==== EXERCISE MATERIAL

(** A new node that enters the level set of its level. *)
Lemma registered_insert (D : nat → Prop) (s s' : vtkMapMarkerSet)
    (level : Z) (X : gset nat) (rec : ClusteringNode) :
  let a := length (AllNodes (Internals s)) in
  registered D s → 0 ≤ level →
  NodeTable (Internals s) !! Z.to_nat level = Some X →
  NodeId rec = NumberOfNodes (Internals s) → Level rec = level →
  Memory s' = <[a := rec]> (Memory s) →
  NodeTable (Internals s')
  = <[Z.to_nat level := {[a]} ∪ X]> (NodeTable (Internals s)) →
  AllNodes (Internals s') = AllNodes (Internals s) ++ [Some a] →
  NumberOfNodes (Internals s') = NumberOfNodes (Internals s) + 1 →
  registered (λ k, D k ∨ k = a) s'.
Proof.
  intros a Hr Hlev HX Hid Hl Hmem Htab Hall Hnn.
  pose proof (registered_fresh D s Hr) as Hfresh. fold a in Hfresh.
  assert (HXlt : (Z.to_nat level < length (NodeTable (Internals s)))%nat)
    by (apply lookup_lt_Some in HX; exact HX).
  constructor.
  - intros p n Hn. rewrite Hmem in Hn. rewrite Htab.
    destruct (decide (a = p)) as [<-|Hne].
    + rewrite lookup_insert_eq in Hn. injection Hn as <-. rewrite Hl.
      exists ({[a]} ∪ X). split; [exact Hlev|]. split.
      * apply list_lookup_insert_eq. exact HXlt.
      * apply elem_of_union_l, elem_of_singleton. reflexivity.
    + rewrite lookup_insert_ne in Hn by exact Hne.
      destruct (rg_table D s Hr p n Hn) as (Y & Hpos & HY & Hin).
      destruct (decide (Z.to_nat level = Z.to_nat (Level n))) as [E|E].
      * rewrite <- E in *. rewrite HX in HY. injection HY as <-.
        exists ({[a]} ∪ X). split; [exact Hpos|]. split.
        -- apply list_lookup_insert_eq. exact HXlt.
        -- apply elem_of_union_r. exact Hin.
      * exists Y. split; [exact Hpos|]. split; [|exact Hin].
        rewrite list_lookup_insert_ne by exact E. exact HY.
  - intros p n Hn Hpos. rewrite Hmem in Hn.
    destruct (decide (a = p)) as [<-|Hne]; [auto|].
    rewrite lookup_insert_ne in Hn by exact Hne.
    destruct (rg_parent D s Hr p n Hn Hpos); auto.
  - intros p n Hn. rewrite Hmem in Hn.
    destruct (decide (a = p)) as [<-|Hne].
    + rewrite lookup_insert_eq in Hn. injection Hn as <-.
      rewrite Hid. exact (rg_count D s Hr).
    + rewrite lookup_insert_ne in Hn by exact Hne. exact (rg_id D s Hr p n Hn).
  - rewrite Hnn, Hall, length_app, (rg_count D s Hr). simpl. fold a. lia.
  - intros i b Hib. rewrite Hall in Hib. rewrite Hmem.
    apply lookup_app_Some in Hib as [Hib|[Hge Hib]].
    + destruct (rg_arena D s Hr i b Hib) as [-> Hlive]. split; [reflexivity|].
      rewrite lookup_insert_ne; [exact Hlive|].
      apply lookup_lt_Some in Hib. fold a in Hib. lia.
    + apply list_lookup_singleton_Some in Hib as [Hi [= <-]].
      fold a in Hge, Hi. assert (i = a) by lia. subst i.
      split; [reflexivity|]. rewrite lookup_insert_eq. eauto.
  - intros p Hp. rewrite Hmem in Hp. rewrite Hall.
    destruct (decide (a = p)) as [<-|Hne].
    + rewrite lookup_app_r by (fold a; lia).
      replace (a - length (AllNodes (Internals s)))%nat with 0%nat
        by (fold a; lia). reflexivity.
    + rewrite lookup_insert_ne in Hp by exact Hne.
      rewrite lookup_app_l; [exact (rg_live D s Hr p Hp)|].
      apply lookup_lt_Some with (x := Some p). exact (rg_live D s Hr p Hp).
Qed.

Lemma registered_weaken (D D' : nat → Prop) (s : vtkMapMarkerSet) :
  registered D s →
  (∀ p n, Memory s !! p = Some n → 0 < Level n → D p →
          D' p ∨ is_Some (Parent n)) →
  registered D' s.
Proof.
  intros [Ht Hp Hi Hc Ha Hl] HD. constructor; try assumption.
  intros p n Hn Hpos. destruct (Hp p n Hn Hpos); auto.
Qed.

========

__TASK OBJECTIVE__: An exact restatement of the data above is required.

__YOUR SOLUTION__:
(** A new node that enters the level set of its level. *)
Lemma registered_insert (D : nat → Prop) (s s' : vtkMapMarkerSet)
    (level : Z) (X : gset nat) (rec : ClusteringNode) :
  let a := length (AllNodes (Internals s)) in
  registered D s → 0 ≤ level →
  NodeTable (Internals s) !! Z.to_nat level = Some X →
  NodeId rec = NumberOfNodes (Internals s) → Level rec = level →
  Memory s' = <[a := rec]> (Memory s) →
  NodeTable (Internals s')
  = <[Z.to_nat level := {[a]} ∪ X]> (NodeTable (Internals s)) →
  AllNodes (Internals s') = AllNodes (Internals s) ++ [Some a] →
  NumberOfNodes (Internals s') = NumberOfNodes (Internals s) + 1 →
  registered (λ k, D k ∨ k = a) s'.
Proof.
  intros a Hr Hlev HX Hid Hl Hmem Htab Hall Hnn.
  pose proof (registered_fresh D s Hr) as Hfresh. fold a in Hfresh.
  assert (HXlt : (Z.to_nat level < length (NodeTable (Internals s)))%nat)
    by (apply lookup_lt_Some in HX; exact HX).
  constructor.
  - intros p n Hn. rewrite Hmem in Hn. rewrite Htab.
    destruct (decide (a = p)) as [<-|Hne].
    + rewrite lookup_insert_eq in Hn. injection Hn as <-. rewrite Hl.
      exists ({[a]} ∪ X). split; [exact Hlev|]. split.
      * apply list_lookup_insert_eq. exact HXlt.
      * apply elem_of_union_l, elem_of_singleton. reflexivity.
    + rewrite lookup_insert_ne in Hn by exact Hne.
      destruct (rg_table D s Hr p n Hn) as (Y & Hpos & HY & Hin).
      destruct (decide (Z.to_nat level = Z.to_nat (Level n))) as [E|E].
      * rewrite <- E in *. rewrite HX in HY. injection HY as <-.
        exists ({[a]} ∪ X). split; [exact Hpos|]. split.
        -- apply list_lookup_insert_eq. exact HXlt.
        -- apply elem_of_union_r. exact Hin.
      * exists Y. split; [exact Hpos|]. split; [|exact Hin].
        rewrite list_lookup_insert_ne by exact E. exact HY.
  - intros p n Hn Hpos. rewrite Hmem in Hn.
    destruct (decide (a = p)) as [<-|Hne]; [auto|].
    rewrite lookup_insert_ne in Hn by exact Hne.
    destruct (rg_parent D s Hr p n Hn Hpos); auto.
  - intros p n Hn. rewrite Hmem in Hn.
    destruct (decide (a = p)) as [<-|Hne].
    + rewrite lookup_insert_eq in Hn. injection Hn as <-.
      rewrite Hid. exact (rg_count D s Hr).
    + rewrite lookup_insert_ne in Hn by exact Hne. exact (rg_id D s Hr p n Hn).
  - rewrite Hnn, Hall, length_app, (rg_count D s Hr). simpl. fold a. lia.
  - intros i b Hib. rewrite Hall in Hib. rewrite Hmem.
    apply lookup_app_Some in Hib as [Hib|[Hge Hib]].
    + destruct (rg_arena D s Hr i b Hib) as [-> Hlive]. split; [reflexivity|].
      rewrite lookup_insert_ne; [exact Hlive|].
      apply lookup_lt_Some in Hib. fold a in Hib. lia.
    + apply list_lookup_singleton_Some in Hib as [Hi [= <-]].
      fold a in Hge, Hi. assert (i = a) by lia. subst i.
      split; [reflexivity|]. rewrite lookup_insert_eq. eauto.
  - intros p Hp. rewrite Hmem in Hp. rewrite Hall.
    destruct (decide (a = p)) as [<-|Hne].
    + rewrite lookup_app_r by (fold a; lia).
      replace (a - length (AllNodes (Internals s)))%nat with 0%nat
        by (fold a; lia). reflexivity.
    + rewrite lookup_insert_ne in Hp by exact Hne.
      rewrite lookup_app_l; [exact (rg_live D s Hr p Hp)|].
      apply lookup_lt_Some with (x := Some p). exact (rg_live D s Hr p Hp).
Qed.

Lemma registered_weaken (D D' : nat → Prop) (s : vtkMapMarkerSet) :
  registered D s →
  (∀ p n, Memory s !! p = Some n → 0 < Level n → D p →
          D' p ∨ is_Some (Parent n)) →
  registered D' s.
Proof.
  intros [Ht Hp Hi Hc Ha Hl] HD. constructor; try assumption.
  intros p n Hn Hpos. destruct (Hp p n Hn Hpos); auto.
Qed.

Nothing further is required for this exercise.